PLASTICITÉ CÉRÉBRALE : Comment les neurones compensent la mort de leurs voisins
Nos cerveaux comportent des réseaux complexes de milliards de neurones, qui transmettent en continu des informations à travers les synapses, une communication sous-jacente à chacune de nos pensées et de nos mouvements. Mais que se passe-t-il dans un réseau neuronal, lorsqu'un neurone meurt ? D'autres neurones peuvent-ils prendre le relais pour le remplacer dans sa fonction ? Cette recherche expérimentale de l'Université de Chicago montre que certains neurones sont habilités à « dépanner », mais pas tous. Ces travaux, publiés dans le Journal of Neuroscience, représentent une étape importante dans la compréhension de la plasticité cérébrale et donc dans le traitement des maladies neurodégénératives.
Certains neurones et certains seulement ont cette capacité de remplacer un neurone qui meurt, constate l’équipe américaine qui a étudié plusieurs paires de neurones qui innervent des muscles distincts chez la mouche des fruits, un modèle fréquent pour l’étude des concepts fondamentaux des neurosciences qui peuvent intervenir aussi dans nos cerveaux humains. « Maintenant que nous savons que certains neurones peuvent compenser la mort d'autres neurones, nous pouvons nous demander si ce processus peut également se produire dans les maladies neurologiques », s’interroge l’auteur principal, le Dr Robert Carrillo, professeur de génétique moléculaire et de biologie cellulaire.
Comprendre la plasticité neuronale
L’objectif était de mieux comprendre comment le cerveau s'adapte aux changements structurels et fonctionnels, en particulier lorsque ces changements concernent les neurones. Les chercheurs ont donc travaillé sur le système neuromusculaire de la mouche des fruits, dans lequel chaque muscle est innervé par deux motoneurones (Voir visuel).
Sur la plasticité synaptique : on sait déjà que les neurones peuvent adapter leur activité en cas de perturbations dans leurs synapses, un processus connu sous le nom de plasticité synaptique, les chercheurs se sont demandé ce qui se passe en cas de « perturbation » sur un neurone ou si un neurone était retiré du système.
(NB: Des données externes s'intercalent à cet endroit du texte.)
Lemma read_kind_back kind u acc n : kept u -> all_well_formed u -> all_fit u -> max_user_rules acc = max_user_rules u ->
  (n + length (users_in (rules_of kind u)) <= max_user_rules u)%nat ->
  read_kind server_defaults (ruleset u) (acc, n) kind = (with_rules kind (rules_of kind u) acc, (n + length (users_in (rules_of kind u)))%nat).
Proof.
  intros K W F Hmax Hn. destruct (kp_kinds u K kind) as (ds & users & Hk). pose proof (kind_ok_defaults _ _ _ _ Hk) as Hd.
  pose proof (kind_ok_users _ _ _ _ Hk) as Hin. assert (Forall (readable kind) users) as Hr.
  { specialize (W kind). specialize (F kind). rewrite users_in_Forall in W. rewrite <- Hin. apply users_in_Forall. intros e He Hdef. apply readable_spec. auto. }
  rewrite Hin in *. destruct Hk as (Heq & Hvs & Hu). unfold read_kind. rewrite ruleset_array, Heq, !fmap_app, !foldl_app, Hmax.
  assert (forall l, (forall e, e ∈ l -> e ∈ lead ds \/ e ∈ rest ds) -> Forall (fun e => is_server_default_id (pe_rule_id e) = true) l) as Hdot.
  { intros l Hl. apply Forall_forall. intros e He. by apply (default_list_In ds e Hd), Hl. }
  rewrite read_defaults by (apply Hdot; by left). rewrite read_users by done. rewrite read_defaults by (apply Hdot; by right). rewrite <- foldl_app.
  assert (NoDup (ids (lead ds ++ rest ds))) as Hn' by (rewrite lead_rest_perm; apply Hd).
  rewrite write_over, (overlay_all _ ds); [by rewrite merged_layout|done|done|..].
  - intros e He. by rewrite lead_rest_perm.
  - done.
  - apply defaults_ok.
  - intros d e Hdin He Hid. rewrite lead_rest_perm in He. apply list_elem_of_lookup in Hdin as [i Hi]. destruct (Forall2_lookup_l _ _ _ _ _ Hvs Hi) as (e' & Hi' & Hv).
    replace e with e'; [done|]. assert (find_rule (pe_rule_id e) ds = Some e) as He1 by (apply find_rule_unique; [apply Hd|done|done]).
    assert (find_rule (pe_rule_id e) ds = Some e') as He2; [|congruence]. apply find_rule_unique; [apply Hd|by eapply list_elem_of_lookup_2|].
    rewrite Hid. apply Hv.
Qed.

Lemma stored_rules_back u : kept u -> all_well_formed u -> all_fit u -> user_push_rules server_defaults (ruleset u) (max_user_rules u) = u.
Proof.
  intros K W F. pose proof (kp_count u K) as Hc. unfold user_rule_count in Hc. cbn [foldr all_kinds] in Hc.
  repeat change (filter _ (rules_of ?k u)) with (users_in (rules_of k u)) in Hc. unfold user_push_rules. cbn [foldl all_kinds].
  rewrite !read_kind_back; try done; [by destruct u|lia..].
Qed.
Et la plasticité neuronale ? Les autres neurones sont-ils alors capables de compenser ? Il n'est pas facile de répondre à cette question car est quasiment impossible de supprimer un neurone en particulier sans détruire simultanément d'autres neurones à proximité. Il est également très difficile de mesurer l'activité de base d'un seul neurone. Pour surmonter ce défi, les chercheurs ont surexprimé chez la mouche des gènes favorisant la mort cellulaire dans un sous-ensemble très spécifique de motoneurones. Ils ont ensuite utilisé l'imagerie et des enregistrements électrophysiologiques pour isoler l'activité du neurone restant tout seul dans la paire. C’est alors que les scientifiques ont pu constater que
- le neurone restant élargit son réseau synaptique et compense à la fois la neurotransmission spontanée et provoquée de son voisin manquant.
- Ce constat cependant ne vaut que sur ce muscle de la colonne car la même procédure testée sur 2 autres muscles montre en revanche, que le neurone restant ne compense pas la perte de son voisin.
Seuls certains neurones ont cette capacité de détecter et de compenser la fonction de leur voisin. Pourquoi ? Chaque neurone a des propriétés fonctionnelles différentes, précisent les chercheurs. Le neurone qui a compensé la perte de son voisin est ici celui qui contribue également le plus à l'activité globale du muscle dans les conditions normales. Dans certains cas aussi, 2 neurones travaillent ensemble et l’un peut remplacer l’autre en cas de problème.
Ces résultats laissent espérer que dans certains cas, les neurones dont les voisins sont affectés par une maladie neurogénérative comme la sclérose latérale amyotrophique (SLA), par exemple, qui provoque la mort progressive des neurones et la perte de la fonction musculaire, pourraient présenter cette plasticité ou capacité à remplacer leurs voisins malades. Il « reste » dans ce cas à mieux comprendre le mécanisme qui permet la compensation, afin d’être capable de l’induire si besoin.